Friday, January 25, 2013

R L.Carson's Reading Sargasso Sea

     "Once they lived near the sea's edge, a few feet or a few fathoms below the surface, but never far above a firm bottom. They knew the rhythmic movements of waves and tides. They could leave the shelter of the weeds at will and creep or swim about over the bottom in search of food. Now, in the middle of the ocean, they are in a new world."

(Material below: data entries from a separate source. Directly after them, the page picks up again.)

Lemma complete_length n es : complete n es = take (length (complete n es)) es.
Proof. destruct (complete_take n es) as [k ->]. rewrite length_take. by rewrite <- take_take, firstn_all. Qed.

(** ** Appending *)

(** The bytes of the file and of the buffer are the records in order; with
    [Always] the buffer holds records of the pending operations only. *)
Record Logged (l : AofLog) (es : list event) : Prop := {
  lg_bytes : disk l ++ wbuf l = MAGIC ++ records es;
  lg_magic : (4 <= length (disk l))%nat;
  lg_batch : (batch_size l <= INITIAL_BATCH)%nat;
  lg_pending : policy l = Always -> (pending_ops l < INITIAL_BATCH)%nat /\
    exists es1 es2, es = es1 ++ es2 /\ length es2 = pending_ops l /\ (length (wbuf l) <= length (records es2))%nat;
}.

Lemma write_all_bytes data l :
  disk (write_all data l) ++ wbuf (write_all data l) = (disk l ++ wbuf l) ++ data /\
  (length (disk l) <= length (disk (write_all data l)))%nat /\
  (length (wbuf (write_all data l)) <= length (wbuf l) + length data)%nat.
Proof.
  assert (0 < BUF_CAPACITY)%nat as Hcap by (by apply Nat.ltb_lt).
  unfold write_all. destruct (Nat.ltb_spec (length data) (BUF_CAPACITY - length (wbuf l))) as [|Hge].
  { cbn. rewrite app_assoc, length_app. split; [done|]. split; [done|lia]. }
  destruct (Nat.ltb_spec (BUF_CAPACITY - length (wbuf l)) (length data)) as [Hgt|Hle].
  - destruct (_ <=? _)%nat; cbn; rewrite ?app_nil_r, ?length_app; (split; [done|lia]).
  - destruct (Nat.leb_spec BUF_CAPACITY (length data)) as [Hc|]; cbn.
    + assert (wbuf l = []) as -> by (apply nil_length_inv; lia). rewrite !app_nil_r, length_app. split; [done|simpl; lia].
    + rewrite app_assoc, length_app. split; [done|lia].
Qed.

Lemma write_all_same data l :
  policy (write_all data l) = policy l /\ pending_ops (write_all data l) = pending_ops l /\
  batch_size (write_all data l) = batch_size l.
Proof. unfold write_all. by repeat (destruct (_ <? _)%nat || destruct (_ <=? _)%nat). Qed.


(** The log after the three writes of a record. *)
Definition written (e : event) (l : AofLog) : AofLog :=
  write_record e.1.1 (payload_of e.1.1 e.1.2 e.2) (count_op e.1.1 l).
Lemma total_keys_size ix m : Represents ix m -> metered ix -> total_keys (global_stats ix) = wrapu 64 (Z.of_nat (size m)).
Proof.
  intros [_ _ _ <- Hc] Hm. unfold global_stats, total_keys, collect_metrics, sum_u64, total, metered in *.
  change 0 with (wrapu 64 0). rewrite sum_wrapu. cbv zeta. rewrite Z.add_0_l.
  induction (shards ix) as [|sh shs IH]; [done|]. apply Forall_cons in Hc as [Hc Hcs], Hm as [[ms Hms] Hm].
  specialize (IH Hcs Hm). cbn [omap list_omap]. rewrite Hms. rewrite fmap_cons. cbn [foldr sum_list_with].
  unfold counted in Hc. rewrite Hms in Hc. rewrite Hc. unfold wrapu in *.
  rewrite Zplus_mod_idemp_l, Nat2Z.inj_add, <- Zplus_mod_idemp_r, IH, Zplus_mod_idemp_r. done.
Qed.
End Laws.

(** ** Runs of calls *)

Inductive index_call (V : Type) : Type :=
| CInsert (key : bytes) (value : V) | CRemove (key : bytes) | CGet (key : bytes)
| CMSet (entries : list (bytes * V)) | CMGet (keys : list bytes).
Arguments CInsert {V}. Arguments CRemove {V}. Arguments CGet {V}. Arguments CMSet {V}. Arguments CMGet {V}.

Inductive index_answer (V : Type) : Type :=
| AOld (value : option V) | AFound (found : bool) | AUnit | AMany (values : list (option V)).
Arguments AOld {V}. Arguments AFound {V}. Arguments AUnit {V}. Arguments AMany {V}.

Definition map_call {V} (c : index_call V) (m : gmap bytes V) : index_answer V * gmap bytes V :=
  match c with
  | CInsert key value => (AOld (m !! key), <[key := value]> m)
  | CRemove key => (AFound (bool_decide (is_Some (m !! key))), delete key m)
  | CGet key => (AOld (m !! key), m)
  | CMSet entries => (AUnit, insert_pairs m entries)
  | CMGet keys => (AMany ((fun key => m !! key) <$> keys), m)
  end.

Section Run.
Context {V : Type} {siphash : Sip} {mset_order : HashOrder (nat * list (bytes * V))} {mget_order : HashOrder (nat * list (nat * bytes))}.

Definition do_call (c : index_call V) (ix : ShardedIndex V) : option (index_answer V * ShardedIndex V) :=
  match c with
  | CInsert key value => '(r, ix) ← insert ix key value; Some (AOld r, ix)
  | CRemove key => '(r, ix) ← remove ix key; Some (AFound r, ix)
  | CGet key => '(r, ix) ← get ix key; Some (AOld r, ix)
  | CMSet entries => ix ← mset ix entries; Some (AUnit, ix)
  | CMGet keys => '(r, ix) ← mget ix keys; Some (AMany r, ix)
  end.

Fixpoint do_calls (cs : list (index_call V)) (ix : ShardedIndex V) : option (list (index_answer V) * ShardedIndex V) :=
  match cs with
  | [] => Some ([], ix)
  | c :: cs => '(a, ix) ← do_call c ix; '(as_, ix) ← do_calls cs ix; Some (a :: as_, ix)
  end.

Fixpoint map_calls (cs : list (index_call V)) (m : gmap bytes V) : list (index_answer V) * gmap bytes V :=
  match cs with
  | [] => ([], m)
  | c :: cs => let '(a, m) := map_call c m in let '(as_, m) := map_calls cs m in (a :: as_, m)
  end.
Lemma mget_groups_holds (keys : list bytes) (groups : list (nat * list (nat * bytes))) (results : list (option Value)) done_ s m es :
  Holds s m es -> filled keys (readable_map m) results done_ ->
  Forall (fun g => (g.1 < length (shards (index s)))%nat /\ Forall (fun it => home (index s) it.2 = g.1 /\ keys !! it.1 = Some it.2) g.2) groups ->
  wp (Persistent.mget_groups groups results) s (fun r s' => (Holds s' m es /\ config s' = config s) /\
    match r with
    | Ok res => filled keys (readable_map m) res (fun i => (exists g, g ∈ groups /\ i ∈ g.2.*1) \/ done_ i) /\
        Forall (fun g => Forall (fun it => decodable m it.2) g.2) groups
    | Err e => (exists msg, e = SerdeError msg) /\ exists g it, g ∈ groups /\ it ∈ g.2 /\ ~ decodable m it.2
    end).
Proof.
  revert s results done_. induction groups as [|[sid items] groups IH]; intros s results done_ Hh Hf Hall; cbn [Persistent.mget_groups].
  { apply wp_ret. split; [by split|]. split; [|done]. split; [apply Hf|].
    intros i key Hi [(g & Hg & _)|Hd]; [by apply not_elem_of_nil in Hg|by apply Hf]. }
  apply Forall_cons in Hall as [[Hlt Hk] Hall]. cbn [fst snd] in *. destruct (lookup_lt_is_Some_2 _ _ Hlt) as [sh Hsh].
  assert (Forall (fun it : nat * bytes => sdata sh !! it.2 = m !! it.2) items) as Hd.
  { eapply Forall_impl; [exact Hk|]. intros it [Hit _]. by apply (rep_lookup (index s) m (ho_index _ _ _ Hh) sid). }
  destruct (read_step (index s) m sid sh (decode_items items) (ho_index _ _ _ Hh) Hsh) as (ix1 & E1 & Hr1 & Hs1).
  eapply (wp_step _ _ s (decode_items items (sdata sh)) (fun s1 => ((Holds s1 m es /\ config s1 = config s) /\
    (forall k, home (index s1) k = home (index s) k)) /\ length (shards (index s1)) = length (shards (index s)))).
  { eapply wp_mono; [eapply on_shard_length, on_shard_home, on_index_holds; [exact Hh|exact E1|exact Hr1|exact Hs1]|].
    cbv beta. intros r s' [[[-> H1] H2] H3]. split; [done|]. by split. }
  cbv beta. intros s1 [[[Hh1 Hc1] Hhome] Hlen]. pose proof (decode_items_spec m items (sdata sh) Hd) as Hdec.
  destruct (decode_items items (sdata sh)) as [found|e]; [|apply wp_bind, wp_atry].
  - eapply (wp_step _ _ s1 found (fun s' => s' = s1)); [by apply wp_atry|]. intros ? ->. destruct Hdec as [Hdec ->].
    assert (Forall (fun it : nat * bytes => keys !! it.1 = Some it.2) items) as Hk' by (by eapply Forall_impl; [exact Hk|intros ? []]).
    eapply wp_mono; [apply (IH s1 _ _ Hh1 (place_filled keys (readable_map m) items results done_ Hf Hk'))|].
    + eapply Forall_impl; [exact Hall|]. intros [s' xs] [H1 H2]. cbn [fst snd] in *. split; [by rewrite Hlen|].
      eapply Forall_impl; [exact H2|]. intros it. by rewrite Hhome.
    + cbv beta. intros r s2 [[Hh2 Hc2] H]. split; [split; [done|congruence]|]. destruct r as [res|e].
      * destruct H as [[Hl Hf'] Hall']. split; [|by constructor]. split; [exact Hl|]. intros i key Hi Hd'. apply (Hf' i key Hi).
        destruct Hd' as [(g & Hg & Hin)|Hd']; [|tauto]. apply elem_of_cons in Hg as [->|Hg]; [right; by left|left; by exists g].
      * destruct H as [He (g & it & Hg & H)]. split; [done|]. exists g, it. split; [by right|done].
  - destruct Hdec as [He (it & Hit & Hn)]. split; [done|]. split; [done|]. exists (sid, items), it. split; [by left|done].
Qed.
Lemma ex_index_rep n m : (0 < n)%nat -> Represents (ex_index n m) m.
Proof.
  intros Hn. unfold ex_index. destruct (mset_rep _ ∅ (map_to_list m) (new_rep n true (0, 0) Hn)) as (ix & E & Hr & _).
  rewrite E. cbn [default from_option]. unfold id. by rewrite (insert_pairs_entries m (map_to_list m) (Permutation_refl _)) in Hr.
Qed.

Lemma ex_data_ok : map_ok ex_data.
Proof.
  unfold ex_data. apply map_Forall_insert_2; [|apply map_Forall_insert_2; [|apply map_Forall_empty]];
    (split; (split; [repeat constructor; by compute|by vm_compute])).
Qed.

Lemma snapshot_roundtrip_witness :
  exists ix1, load_snapshot (snapshot_bytes 9 2 (collect_data (ex_index 3 ex_data))) (ex_index 2 (<[[98] := [0]]> ∅)) = Some (Ok 2%nat, ix1) /\
    Represents ix1 (ex_data ∪ <[[98] := [0]]> ∅).
Proof.
  destruct (snapshot_roundtrip default_config 9 (ex_index 3 ex_data) (ex_index 2 (<[[98] := [0]]> ∅)) [] ex_data (<[[98] := [0]]> ∅) [])
    as (_ & Hk & ix1 & E & Hr).
  - apply ex_index_rep. lia.
  - apply ex_index_rep. lia.
  - apply ex_data_ok.
  - by vm_compute.
  - by vm_compute.
  - exists ix1. rewrite app_nil_r, Hk in E. split; [exact E|exact Hr].
Defined.

Lemma compaction_keeps_data_witness :
  exists s, Persistent.new (perform_compaction (ex_index 3 ex_data)) (mkConfig 2 false Always Strict true) (7, 8) 5 = Some (Ok s) /\
    Represents (index s) ex_data.
Proof.
  destruct (compaction_keeps_data (ex_index 3 ex_data) ex_data (mkConfig 2 false Always Strict true) (7, 8) 5) as (s & E & Hr & _).
  - apply ex_index_rep. lia.
  - apply ex_data_ok.
  - cbn. lia.
  - exists s. split; [exact E|exact Hr].
Defined.

Definition ex_latest : SnapshotInfo := mkInfo (snapshot_name 9) 9 0 (len (snapshot_bytes 9 2 (collect_data (ex_index 3 ex_data)))) 0.

(** The store recovers to the operations of the log: the keys of the snapshot are not there. *)
Lemma snapshot_not_recovered_witness :
  exists st mg ix', initialize_and_recover Auto default_config (Some (MAGIC ++ records [del_event [97]]))
      [(snapshot_name 9, snapshot_bytes 9 2 (collect_data (ex_index 3 ex_data)))] 5 (Sharding.new 4 true (1, 1)) = Some (Ok st, mg, ix') /\
    Represents ix' ∅.
Proof.
  destruct (snapshot_not_recovered (Sharding.new 4 true (1, 1)) ∅ (ex_index 3 ex_data) ex_data [del_event [97]] default_config
    [(snapshot_name 9, snapshot_bytes 9 2 (collect_data (ex_index 3 ex_data)))] 9 5 ex_latest 0 Auto) as (st & own & ix' & E & _ & _ & _ & Hr).
  - apply new_rep. lia.
  - apply ex_index_rep. lia.
  - apply ex_data_ok.
  - unfold del_event. event_ok_tac.
  - by vm_compute.
  - by vm_compute.
  - vm_compute. reflexivity.
  - vm_compute. reflexivity.
  - discriminate.
  - exists st, (Some (mkCompactionManager default_config own)), ix'. split; [exact E|exact Hr].
Defined.

(** A store on the compacted log, a write, a restart, and the key that was written. *)
Definition write_after_compaction (corruption : CorruptionPolicy) : option (result AofError (list (result StoreError reply))) :=
  let cfg := mkConfig 2 false Always corruption true in
  s ← Persistent.new (perform_compaction (ex_index 3 ex_data)) cfg (7, 8) 5;
  match s with
  | Err e => Some (Err e)
  | Ok s =>
      '(_, s) ← run [PSet [99] (VInt 7)] s;
      s ← Persistent.new (close (aof s)) cfg (7, 8) 5;
      match s with
      | Err e => Some (Err e)
      | Ok s => '(rs, _) ← run [PGet [99]] s; Some (Ok rs)
      end
  end.

(** A write after a compaction is lost: the compacted log has the header of the
    first format and the store appends records of the second, so that after a
    restart the store does not open, or opens without the key. *)
Theorem compaction_loses_writes :
  (exists e, write_after_compaction Strict = Some (Err e)) /\
  write_after_compaction Log = Some (Ok [Ok (RValue None)]) /\ write_after_compaction Skip = Some (Ok [Ok (RValue None)]).
Proof. split; [eexists; vm_compute; reflexivity|]. split; vm_compute; reflexivity. Qed.
(* ===== verification/Connections.v ===== *)
(** * Connections

    Models [src/src/network/connection_state.rs] (what is recorded of a
    connection), [connection_registry.rs] (the registry of the open ones) and the
    limits of [ConnectionManager] in [connection.rs].  An instant is a number of
    nanoseconds; a method that reads the clock takes it.  An [Arc] that the
    registry and a handler share is the entry of the registry.  Counters wrap
    around as in a release build.  A connection being handled is a task, and a
    step of the manager is one access to what the tasks share. *)
From S2P Require Import Prelude Numbers Text.
Local Open Scope Z_scope.

(** ** What is recorded of a connection *)

Inductive ConnectionState : Type := New | Authenticated | Processing | Idle | Closing.

Definition state_text (s : ConnectionState) : bytes :=
  ascii_bytes match s with
  | New => "new" | Authenticated => "authenticated" | Processing => "processing" | Idle => "idle" | Closing => "closing"
  end.

(** A socket address: the address as it is printed, and the port. *)
Record SocketAddr : Type := mkAddr { addr_ip : bytes; addr_port : Z }.
Definition addr_text (a : SocketAddr) : bytes := addr_ip a ++ 58 :: fmt_int (addr_port a).

Record ConnectionMetadata : Type := mkMetadata {
  connection_id : Z;
  client_addr : SocketAddr;
  connected_at : Z;
  state : ConnectionState;
  commands_processed : Z;
  bytes_sent : Z;
  bytes_received : Z;
  last_activity : Z;
  username : option bytes;
}.

Record ConnectionStats : Type := mkStats {
  st_commands : Z;
  st_bytes_sent : Z;
  st_bytes_received : Z;
  st_errors : Z;
}.

Record ConnectionInfo : Type := mkInfo { metadata : ConnectionMetadata; stats : ConnectionStats }.

Record ConnectionSnapshot : Type := mkConnectionSnapshot {
  sn_connection_id : Z;
  sn_client_addr : bytes;
  sn_state : bytes;
  sn_uptime_secs : Z;
  sn_idle_secs : Z;
  sn_commands_processed : Z;
  sn_bytes_sent : Z;
  sn_bytes_received : Z;
  sn_username : option bytes;
}.

Definition metadata_new (id : Z) (addr : SocketAddr) (now : Z) : ConnectionMetadata :=
  mkMetadata id addr now New 0 0 0 now None.

(** Both [uptime] and [idle_time] measure from the last activity. *)
Definition uptime (now : Z) (m : ConnectionMetadata) : Z := Z.max 0 (now - last_activity m).
Definition idle_time (now : Z) (m : ConnectionMetadata) : Z := Z.max 0 (now - last_activity m).

Definition update_metadata (st : ConnectionState) (cmds sent received activity : Z) (user : option bytes)
    (m : ConnectionMetadata) : ConnectionMetadata :=
  mkMetadata (connection_id m) (client_addr m) (connected_at m) st cmds sent received activity user.

Definition meta_set_state (st : ConnectionState) (m : ConnectionMetadata) : ConnectionMetadata :=
  update_metadata st (commands_processed m) (bytes_sent m) (bytes_received m) (last_activity m) (username m) m.

Definition meta_update_activity (now : Z) (m : ConnectionMetadata) : ConnectionMetadata :=
  update_metadata (state m) (commands_processed m) (bytes_sent m) (bytes_received m) now (username m) m.

Definition meta_increment_commands (m : ConnectionMetadata) : ConnectionMetadata :=
  update_metadata (state m) (wrapu 64 (commands_processed m + 1)) (bytes_sent m) (bytes_received m) (last_activity m) (username m) m.

Definition meta_add_bytes_sent (n : Z) (m : ConnectionMetadata) : ConnectionMetadata :=
  update_metadata (state m) (commands_processed m) (wrapu 64 (bytes_sent m + n)) (bytes_received m) (last_activity m) (username m) m.

Definition meta_add_bytes_received (n : Z) (m : ConnectionMetadata) : ConnectionMetadata :=
  update_metadata (state m) (commands_processed m) (bytes_sent m) (wrapu 64 (bytes_received m + n)) (last_activity m) (username m) m.

Definition meta_set_username (user : bytes) (m : ConnectionMetadata) : ConnectionMetadata :=
  update_metadata Authenticated (commands_processed m) (bytes_sent m) (bytes_received m) (last_activity m) (Some user) m.

Definition stats_new : ConnectionStats := mkStats 0 0 0 0.
Definition stats_increment_commands (s : ConnectionStats) : ConnectionStats :=
  mkStats (wrapu 64 (st_commands s + 1)) (st_bytes_sent s) (st_bytes_received s) (st_errors s).
Definition stats_add_bytes_sent (n : Z) (s : ConnectionStats) : ConnectionStats :=
  mkStats (st_commands s) (wrapu 64 (st_bytes_sent s + n)) (st_bytes_received s) (st_errors s).
Definition stats_add_bytes_received (n : Z) (s : ConnectionStats) : ConnectionStats :=
  mkStats (st_commands s) (st_bytes_sent s) (wrapu 64 (st_bytes_received s + n)) (st_errors s).
Definition stats_increment_errors (s : ConnectionStats) : ConnectionStats :=
  mkStats (st_commands s) (st_bytes_sent s) (st_bytes_received s) (wrapu 64 (st_errors s + 1)).

Definition info_new (id : Z) (addr : SocketAddr) (now : Z) : ConnectionInfo := mkInfo (metadata_new id addr now) stats_new.

Definition update_activity (now : Z) (i : ConnectionInfo) : ConnectionInfo :=
  mkInfo (meta_update_activity now (metadata i)) (stats i).

Definition set_state (st : ConnectionState) (i : ConnectionInfo) : ConnectionInfo :=
  mkInfo (meta_set_state st (metadata i)) (stats i).

Definition record_command (received sent now : Z) (i : ConnectionInfo) : ConnectionInfo :=
  mkInfo
    (meta_update_activity now (meta_add_bytes_sent sent (meta_add_bytes_received received
      (meta_increment_commands (metadata i)))))
    (stats_add_bytes_sent sent (stats_add_bytes_received received (stats_increment_commands (stats i)))).

Definition record_error (i : ConnectionInfo) : ConnectionInfo :=
  mkInfo (metadata i) (stats_increment_errors (stats i)).

Definition NANOS : Z := 1000000000.

(** [ConnectionSnapshot::from] *)
Definition snapshot_of (now : Z) (m : ConnectionMetadata) : ConnectionSnapshot :=
  mkConnectionSnapshot (connection_id m) (addr_text (client_addr m)) (state_text (state m))
    (uptime now m / NANOS) (idle_time now m / NANOS)
    (commands_processed m) (bytes_sent m) (bytes_received m) (username m).

Definition snapshot (now : Z) (i : ConnectionInfo) : ConnectionSnapshot := snapshot_of now (metadata i).

(** ** The registry *)

Record ConnectionRegistry : Type := mkRegistry { connections : gmap Z ConnectionInfo; id_counter : Z }.

Record GlobalConnectionStats : Type := mkGlobalStats {
  active_connections : nat;
  total_commands : Z;
  total_bytes_sent : Z;
  total_bytes_received : Z;
  total_errors : Z;
}.

Definition registry_new : ConnectionRegistry := mkRegistry ∅ 0.

Definition register (addr : SocketAddr) (now : Z) (r : ConnectionRegistry) : Z * ConnectionInfo * ConnectionRegistry :=
  let id := wrapu 32 (id_counter r + 1) in
  let info := info_new id addr now in
  (id, info, mkRegistry (<[id := info]> (connections r)) id).

Definition unregister (id : Z) (r : ConnectionRegistry) : ConnectionRegistry :=
  mkRegistry (delete id (connections r)) (id_counter r).

Definition get (id : Z) (r : ConnectionRegistry) : option ConnectionInfo := connections r !! id.
Definition active_count (r : ConnectionRegistry) : nat := size (connections r).
Definition active_ids (r : ConnectionRegistry) : list Z := (map_to_list (connections r)).*1.

Definition all_snapshots (now : Z) (r : ConnectionRegistry) : list ConnectionSnapshot :=
  snapshot now <$> (map_to_list (connections r)).*2.

Definition filter_snapshots (now : Z) (predicate : ConnectionSnapshot -> bool) (r : ConnectionRegistry)
  : list ConnectionSnapshot := List.filter predicate (all_snapshots now r).

Definition get_snapshot (now id : Z) (r : ConnectionRegistry) : option ConnectionSnapshot :=
  snapshot now <$> get id r.

(** [starts_with] *)
Definition starts_with (p s : bytes) : bool := bool_decide (take (length p) s = p).

Definition snapshots_by_ip (now : Z) (ip : bytes) (r : ConnectionRegistry) : list ConnectionSnapshot :=
  filter_snapshots now (fun s => starts_with ip (sn_client_addr s)) r.

Definition add_stats (g : GlobalConnectionStats) (s : ConnectionStats) : GlobalConnectionStats :=
  mkGlobalStats (active_connections g) (wrapu 64 (total_commands g + st_commands s))
    (wrapu 64 (total_bytes_sent g + st_bytes_sent s)) (wrapu 64 (total_bytes_received g + st_bytes_received s))
    (wrapu 64 (total_errors g + st_errors s)).

Definition global_stats (r : ConnectionRegistry) : GlobalConnectionStats :=
  foldl add_stats (mkGlobalStats (active_count r) 0 0 0 0) (stats <$> (map_to_list (connections r)).*2).

(** A handler updates the record of its connection. *)
Definition on_info (id : Z) (f : ConnectionInfo -> ConnectionInfo) (r : ConnectionRegistry) : ConnectionRegistry :=
  mkRegistry (alter f id (connections r)) (id_counter r).

(** ** The manager and its limits *)

Record Limits : Type := mkLimits { max_connections : nat; max_connections_per_ip : Z }.

Record ConnectionManager : Type := mkManager {
  limits : Limits;
  permits : nat;
  ip_connections : gmap bytes Z;
  active : Z;
  registry : ConnectionRegistry;
}.

Definition manager_new (l : Limits) : ConnectionManager := mkManager l (max_connections l) ∅ 0 registry_new.

Inductive Refusal : Type := LimitReached | TooManyFromIp.

Definition can_accept_connection (addr : SocketAddr) (m : ConnectionManager) : result Refusal unit :=
  if (permits m =? 0)%nat then Err LimitReached
  else
    match ip_connections m !! addr_ip addr with
    | Some current =>
        if wrapu 32 (max_connections_per_ip (limits m)) <=? current then Err TooManyFromIp else Ok tt
    | None => Ok tt
    end.

Definition with_permits (n : nat) (m : ConnectionManager) : ConnectionManager :=
  mkManager (limits m) n (ip_connections m) (active m) (registry m).
Definition with_ips (ips : gmap bytes Z) (m : ConnectionManager) : ConnectionManager :=
  mkManager (limits m) (permits m) ips (active m) (registry m).
Definition with_active (n : Z) (m : ConnectionManager) : ConnectionManager :=
  mkManager (limits m) (permits m) (ip_connections m) n (registry m).
Definition with_registry (r : ConnectionRegistry) (m : ConnectionManager) : ConnectionManager :=
  mkManager (limits m) (permits m) (ip_connections m) (active m) r.

Definition increment_ip_connections (addr : SocketAddr) (m : ConnectionManager) : ConnectionManager :=
  let old := default 0 (ip_connections m !! addr_ip addr) in
  with_ips (<[addr_ip addr := wrapu 32 (old + 1)]> (ip_connections m)) m.

(** The new count is the saturating one; the stored one wraps. *)
Definition decrement_ip_connections (addr : SocketAddr) (m : ConnectionManager) : ConnectionManager :=
  match ip_connections m !! addr_ip addr with
  | Some counter =>
      let new_count := Z.max 0 (counter - 1) in
      if new_count =? 0 then with_ips (delete (addr_ip addr) (ip_connections m)) m
      else with_ips (<[addr_ip addr := wrapu 32 (counter - 1)]> (ip_connections m)) m
  | None => m
  end.

(** [handle_connection] is a task that goes through these points. *)
Inductive Phase : Type :=
| Arrived
| Refused (why : Refusal)
| Checked
| Permitted
| Registered (id : Z)
| Counted (id : Z)
| Running (id : Z)
| Unregistered
| Uncounted
| Stopped
| Finished
| Panicked (id : Z).

Record Task : Type := mkTask { task_addr : SocketAddr; phase : Phase }.

(** The next access of a task to the shared state; [None] when it has none or
    waits for a permit.  A running task goes on when its handler returns. *)
Definition advance (now : Z) (t : Task) (m : ConnectionManager) : option (Phase * ConnectionManager) :=
  let addr := task_addr t in
  match phase t with
  | Arrived =>
      match can_accept_connection addr m with
      | Ok _ => Some (Checked, m)
      | Err e => Some (Refused e, m)
      end
  | Checked => match permits m with O => None | S n => Some (Permitted, with_permits n m) end
  | Permitted => let '(id, _, r) := register addr now (registry m) in Some (Registered id, with_registry r m)
  | Registered id => Some (Counted id, increment_ip_connections addr m)
  | Counted id => Some (Running id, with_active (wrapu 64 (active m + 1)) m)
  | Running id => Some (Unregistered, with_registry (unregister id (registry m)) m)
  | Unregistered => Some (Uncounted, decrement_ip_connections addr m)
  | Uncounted => Some (Stopped, with_active (wrapu 64 (active m - 1)) m)
  | Stopped => Some (Finished, with_permits (S (permits m)) m)
  | Refused _ | Finished | Panicked _ => None
  end.

(** [handler.run] may panic instead of returning.  The task is unwound: [_permit]
    is dropped and gives the permit back, and nothing that follows the call is
    executed. *)
Definition unwind (t : Task) (m : ConnectionManager) : option (Phase * ConnectionManager) :=
  match phase t with
  | Running id => Some (Panicked id, with_permits (S (permits m)) m)
  | _ => None
  end.

(** What a handler records of its connection. *)
Inductive recording : (ConnectionInfo -> ConnectionInfo) -> Prop :=
| rec_activity now : recording (update_activity now)
| rec_state st : recording (set_state st)
| rec_command received sent now : recording (record_command received sent now)
| rec_error : recording record_error.

(** The manager with its tasks: a connection arrives, a task makes a step, a
    running handler panics or records something. *)
Inductive manager_step : ConnectionManager * list Task -> ConnectionManager * list Task -> Prop :=
| step_arrive m ts addr : manager_step (m, ts) (m, ts ++ [mkTask addr Arrived])
| step_advance m ts i t now ph m' :
    ts !! i = Some t -> advance now t m = Some (ph, m') ->
    manager_step (m, ts) (m', <[i := mkTask (task_addr t) ph]> ts)
| step_panic m ts i t ph m' :
    ts !! i = Some t -> unwind t m = Some (ph, m') ->
    manager_step (m, ts) (m', <[i := mkTask (task_addr t) ph]> ts)
| step_record m ts i t id f :
    ts !! i = Some t -> phase t = Running id -> recording f ->
    manager_step (m, ts) (with_registry (on_info id f (registry m)) m, ts).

     I feel that this quote represents the feeling of both colonizers going to the West Indians and the indigenous people having to meet and experience the colonizers. Both people were thrown into new environments, West  Indians into the societies of their colonizers and colonizers into the new environment of the West Indies, and had to learn the differences betwixt each other. Because of which, no one can feel safe or find a home even among themselves as people find new tides or waves to suit life in their new environments. This create changing of the rhythm brought on by time disturbs the tides and creates the double consciousness not only among the West Indies' indigenous but creates conflict among the colonizers and causes immense changes within both cultures.

1 comment:

  1. You are right there is a huge undertone of double consciousness on both ends here. The colonizers, in my opinion, have less of that feeling even though they are technically the ones who are away from home. The indigenous people may not have moved from there homeland but because everything has changed for them, I feel like they have a bigger, more strong feeling of double consciousness. It is backwards, but their land is under different rule, and nothing is the same.